そんな二人の背後では、窓の僅かな隙間を通り抜けるように、白い猫が出て行く。
その姿はまるで、何か探し物をしていたけれど、此処に目当ての物は無かったと言わんばかりだ。
まあ、脅威は感じないので、気にしなくていいか。
ワタシとヘルムス様はストリンさんの様子を見ると言う目的を果たしたので、部屋を後にする。
「それでヘルムス様。やはりストリンさんは狙われているのですか?」
「現状では何とも言えませんね。ただ、公爵家の王都屋敷を窺うような目は確実に増えています。それがストリン嬢を狙っての事か、王都で現在増えている誘拐事件に関連した物なのかは判別は付きませんが」
「そうですか」
「ただ、今後ですが、狙われる可能性は多少上がると思います。ストリン嬢の噂は万が一に備えて流していますから」
ヘルムス様によれば、現在公爵家では、サマリナさんが貴族院でとある噂……と言うより、事実を広めているらしい。
それは、トレガレー公爵家が特殊な素材を作り出せる少女を王都屋敷に置いていて、その少女が作り出す特別な品が陛下へ献上される予定である。と言うものだ。
人の口に戸は立てられない。
トレガレー公爵領の舞踏会の時点で耳が早い者、目敏い者はストリンさんの存在に気づいている。
ならば、公爵家はこれからこう言う事をしますと示してしまう事で、万が一ストリンさんが浚われるような事態になっても、他の家が功績を横取りできないようにしたそうだ。
この行動に意味があるかと言われれば……残念ながらあるらしい。
ヤーラカス子爵家の件も、イストフィフス侯爵の件も乗り切った、怪しい様子が見られる家と言うのも一応はあるらしいので。
そして、功績が横取りできないのなら、こう言う家はだいたい諦めるのだとか。
「ただ、ミーメ嬢に本日設置して貰った警備用の魔道具。アレは間違いなく力になる事でしょう」
「ならよかったです。何もないのが一番ではありますけど」
「そうですね。何もないなら、それで構いません。
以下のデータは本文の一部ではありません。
(* ===== verification/Difficulty.v ===== *)
(** * Difficulty adjustment

    [chain/src/difficulty.rs]: the difficulty the next header must carry. The compact
    encoding of a difficulty belongs to ergo_chain_types and is a parameter. A
    [BigInt] is a [Z], its division truncates towards zero and panics on zero. *)

From S2P Require Import Prelude Header ChainConfig.
Import ChainConfig.

Module Difficulty.

Inductive difficulty_error := NoHeaders | TwoHeadersNeeded.

Definition PRECISION : Z := 1000000000.

(** [BigInt / BigInt]. *)
Definition div_big (a b : Z) : outcome difficulty_error Z :=
  if b =? 0 then Panic else Return (Z.quot a b).

(** [previous_heights_for_recalculation]. *)
Definition previous_heights_for_recalculation (height epoch_length use_last_epochs : Z) : list Z :=
  let offsets := seqZ 0 (use_last_epochs + 1) in
  let h1 := sub_u32 height 1 in
  if is_multiple_of h1 epoch_length && (1 <? epoch_length) then
    reverse (omap (fun i => checked_sub h1 (mul_u32 i epoch_length)) offsets)
  else if is_multiple_of h1 epoch_length && (mul_u32 epoch_length use_last_epochs <? height) then
    reverse ((fun i => sub_u32 h1 (mul_u32 i epoch_length)) <$> offsets)
  else [h1].

(** [cap_difficulty]. *)
Definition cap_difficulty (diff reference : Z) : Z :=
  let upper := Z.quot (reference * 3) 2 in
  let lower := Z.quot reference 2 in
  if upper <? diff then upper
  else if diff <? lower then lower
  else diff.

Definition sum_big (l : list Z) : Z := foldr Z.add 0 l.

(** [interpolate]. *)
Definition interpolate (data : list (Z * Z)) (epoch_length : Z) : outcome difficulty_error Z :=
  match data with
  | [(_, y)] => Return y
  | _ =>
      let n := Z.of_nat (length data) in
      let xy_sum := sum_big ((fun p => p.1 * p.2) <$> data) in
      let x_sum := sum_big data.*1 in
      let x2_sum := sum_big ((fun p => p.1 * p.1) <$> data) in
      let y_sum := sum_big data.*2 in
      let! b := div_big ((xy_sum * n - x_sum * y_sum) * PRECISION) (x2_sum * n - x_sum * x_sum) in
      let! a0 := div_big (y_sum * PRECISION - b * x_sum) n in
      let! a := div_big a0 PRECISION in
      let max_height := match data.*1 with [] => 0 | x :: xs => foldl Z.max x xs end in
      let! slope := div_big (b * (max_height + epoch_length)) PRECISION in
      Return (a + slope)
  end.

Section Codec.
Variable decode_compact_bits : Z -> Z.
Variable encode_compact_bits : Z -> Z.

(** [required_difficulty]. *)
Definition required_difficulty (h : Header) : Z := decode_compact_bits (n_bits h).

(** [normalize_to_n_bits]. *)
Definition normalize_to_n_bits (difficulty initial_n_bits : Z) : Z :=
  let n := as_u32 (encode_compact_bits difficulty) in
  if n =? 0 then initial_n_bits else n.

(** One data point of [calculate]: the difficulty the epoch that ends at [end_]
    would have needed to take its desired time. *)
Definition data_point (desired_ms : Z) (start end_ : Header) : outcome difficulty_error (Z * Z) :=
  let time_delta := as_i64 (as_i64 (timestamp end_) - as_i64 (timestamp start)) in
  let! diff := div_big (required_difficulty end_ * desired_ms) time_delta in
  Return (height end_, diff).

(** The [windows(2)] map. *)
Fixpoint data_points (desired_ms : Z) (headers : list Header) : outcome difficulty_error (list (Z * Z)) :=
  match headers with
  | start :: (end_ :: _) as rest =>
      let! p := data_point desired_ms start end_ in
      let! ps := data_points desired_ms rest in
      Return (p :: ps)
  | _ => Return []
  end.

(** [calculate]. *)
Definition calculate (headers : list Header) (epoch_length block_interval_ms initial_n_bits : Z)
    : outcome difficulty_error Z :=
  match head headers, last headers with
  | Some first_header, Some last_header =>
      let! uncompressed :=
        (if (length headers =? 1)%nat || (timestamp last_header <=? timestamp first_header)
         then Return (required_difficulty first_header)
         else
           let! data := data_points (block_interval_ms * epoch_length) headers in
           let! diff := interpolate data epoch_length in
           Return (if 1 <=? diff then diff else decode_compact_bits initial_n_bits)) in
      Return (normalize_to_n_bits uncompressed initial_n_bits)
  | _, _ => Fail NoHeaders
  end.

(** [bitcoin_calculate], on the last two headers; indexing fewer panics. *)
Definition bitcoin_calculate (headers : list Header) (epoch_length block_interval_ms : Z)
    : outcome difficulty_error Z :=
  match reverse headers with
  | end_ :: start :: _ =>
      let time_delta := as_i64 (as_i64 (timestamp end_) - as_i64 (timestamp start)) in
      div_big (required_difficulty end_ * (block_interval_ms * epoch_length)) time_delta
  | _ => Panic
  end.

(** [eip37_calculate]. *)
Definition eip37_calculate (headers : list Header) (epoch_length block_interval_ms initial_n_bits : Z)
    : outcome difficulty_error Z :=
  if (length headers <? 2)%nat then Fail TwoHeadersNeeded
  else
    match last headers with
    | None => Fail NoHeaders
    | Some last_header =>
        let last_diff := required_difficulty last_header in
        let! predictive_n_bits := calculate headers epoch_length block_interval_ms initial_n_bits in
        let predictive_diff := decode_compact_bits predictive_n_bits in
        let limited_predictive := cap_difficulty predictive_diff last_diff in
        let! classic_diff := bitcoin_calculate headers epoch_length block_interval_ms in
        let! avg := div_big (classic_diff + limited_predictive) 2 in
        let capped := cap_difficulty avg last_diff in
        Return (normalize_to_n_bits capped initial_n_bits)
    end.

(** The override of the two blocks around the Autolykos v2 activation. *)
Definition v2_override (config : ChainConfig) (parent : Header) : option Z :=
  let v2_height := version2_activation_height (voting config) in
  match version2_activation_n_bits config with
  | Some v2_n_bits =>
      if (0 <? v2_height) &&
         ((height parent =? v2_height) || (add_u32 (height parent) 1 =? v2_height))
      then Some v2_n_bits else None
  | None => None
  end.

(** The heights to look back at when the parent ends an epoch. *)
Definition recalculation_heights (config : ChainConfig) (parent : Header) : option (list Z) :=
  let next := add_u32 (height parent) 1 in
  let epoch_length := epoch_length_at config next in
  if is_multiple_of (height parent) epoch_length && (0 <? height parent)
  then Some (previous_heights_for_recalculation next epoch_length (use_last_epochs config))
  else None.

(** The recalculation from the headers found at those heights. *)
Definition recalculate (config : ChainConfig) (parent : Header) (headers : list Header)
    : outcome difficulty_error Z :=
  let next := add_u32 (height parent) 1 in
  let epoch_length := epoch_length_at config next in
  match headers with
  | [] => Return (initial_n_bits config)
  | _ =>
      if eip37_active config next
      then eip37_calculate headers epoch_length (block_interval_ms config) (initial_n_bits config)
      else calculate headers epoch_length (block_interval_ms config) (initial_n_bits config)
  end.

(** [expected_difficulty]; [header_at] is the chain's lookup by height. *)
Definition expected_difficulty (config : ChainConfig) (header_at : Z -> option Header)
    (parent : Header) : outcome difficulty_error Z :=
  match v2_override config parent with
  | Some v2_n_bits => Return v2_n_bits
  | None =>
      match recalculation_heights config parent with
      | Some heights => recalculate config parent (omap header_at heights)
      | None => Return (n_bits parent)
      end
  end.

End Codec.

(** ** Heights *)

Lemma previous_heights_spec h L use :
  1 <= h <= U32_MAX -> 0 < L -> 0 <= use -> use * L <= U32_MAX ->
  let hs := previous_heights_for_recalculation h L use in
  StronglySorted Z.lt hs /\ h - 1 ∈ hs /\ (forall x, x ∈ hs -> 0 <= x <= h - 1 /\ (L | h - 1 - x)).
Proof.
  intros Hh HL Hu Hm. unfold previous_heights_for_recalculation.
  assert (sub_u32 h 1 = h - 1) as ->.
  { unfold sub_u32. apply as_u32_small. unfold is_u32. lia. }
  assert (Hmul : forall i, 0 <= i <= use -> mul_u32 i L = i * L).
  { intros i Hi. unfold mul_u32. apply as_u32_small. unfold is_u32. nia. }
  assert (Hseq : forall i, i ∈ seqZ 0 (use + 1) -> 0 <= i <= use).
  { intros i Hi%elem_of_seqZ. lia. }
  destruct (is_multiple_of (h - 1) L && (1 <? L)) eqn:E1;
    [|destruct (is_multiple_of (h - 1) L && (mul_u32 L use <? h)) eqn:E2].
  - split_and!.
    + apply StronglySorted_reverse.
      apply (StronglySorted_omap (fun x y => x < y /\ 0 <= x /\ y <= use)).
      * intros x y fx fy (Hlt & H0 & Hy) Ex Ey. rewrite Hmul in Ex, Ey by lia.
        unfold checked_sub in *. repeat case_match; simplify_eq. nia.
      * pose proof (seqZ_sorted 0 (use + 1)) as Hs.
        assert (Hall : Forall (fun i => 0 <= i <= use) (seqZ 0 (use + 1)))
          by (apply Forall_forall; apply Hseq).
        induction Hs as [|x l Hs IH Hx]; [constructor|]. inversion Hall as [|? ? Hx0 Hl0]; subst.
        constructor; [apply IH; [set_solver|done]|]. apply Forall_forall. intros y Hy.
        rewrite Forall_forall in Hx, Hl0. specialize (Hx y Hy). specialize (Hl0 y Hy). lia.
    + apply elem_of_reverse, list_elem_of_omap. exists 0. split; [apply elem_of_seqZ; lia|].
      rewrite Hmul by lia. unfold checked_sub. destruct (Z.ltb_spec (h - 1) (0 * L)); [lia|].
      f_equal. lia.
    + intros x (i & Hi%Hseq & Ex)%elem_of_reverse%list_elem_of_omap. rewrite Hmul in Ex by lia.
      unfold checked_sub in Ex. destruct (Z.ltb_spec (h - 1) (i * L)); [done|]. simplify_eq.
      split; [nia|]. exists i. lia.
  - assert (L = 1) as ->.
    { apply andb_false_iff in E1. apply andb_true_iff in E2 as [E2 _]. rewrite E2 in E1.
      destruct E1 as [|E1]; [done|]. apply Z.ltb_ge in E1. lia. }
    assert (Hlt : use < h).
    { apply andb_true_iff in E2 as [_ E2%Z.ltb_lt]. unfold mul_u32 in E2.
      rewrite as_u32_small in E2 by (unfold is_u32; lia). lia. }
    assert (Hsub : forall i, 0 <= i <= use -> sub_u32 (h - 1) (mul_u32 i 1) = h - 1 - i).
    { intros i Hi. rewrite Hmul by lia. unfold sub_u32.
      rewrite as_u32_small; [lia|unfold is_u32; lia]. }
    assert ((fun i => sub_u32 (h - 1) (mul_u32 i 1)) <$> seqZ 0 (use + 1) =
            (fun i => h - 1 - i) <$> seqZ 0 (use + 1)) as ->.
    { apply list_fmap_ext. intros k i Hi. apply Hsub, Hseq. by eapply list_elem_of_lookup_2. }
    split_and!.
    + apply StronglySorted_reverse. pose proof (seqZ_sorted 0 (use + 1)) as Hs. clear -Hs.
      induction Hs as [|x l Hs IH Hx]; [constructor|]. cbn. constructor; [done|].
      apply Forall_fmap. eapply Forall_impl; [exact Hx|]. intros y Hy. cbn. lia.
    + apply elem_of_reverse, list_elem_of_fmap. exists 0. split; [lia|]. apply elem_of_seqZ. lia.
    + intros x (i & -> & Hi%Hseq)%elem_of_reverse%list_elem_of_fmap. split; [lia|]. exists i. lia.
  - split_and!; [repeat constructor|set_solver|]. intros x ->%list_elem_of_singleton.
    split; [lia|]. exists 0. lia.
Qed.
その点については私もミーメ嬢と同感です」
ストリンさんによる陛下への献上が終われば、その後は闇属性持ちの人間の一部に魔物素材の糸化技術は公開されて、以降ゆっくりと広められていく予定になっている。
そうなれば、ストリンさんが狙われる理由は質だけになる。
そこまで行けば、ストリンさんだけが狙われる理由は無くなるだろう。
出来れば何事もなく、その段階まで行って欲しいのだけれど……こればかりは相手がどう出てくるか次第か。
ヘルムス様の言う通り、何事もない事を願うばかりである。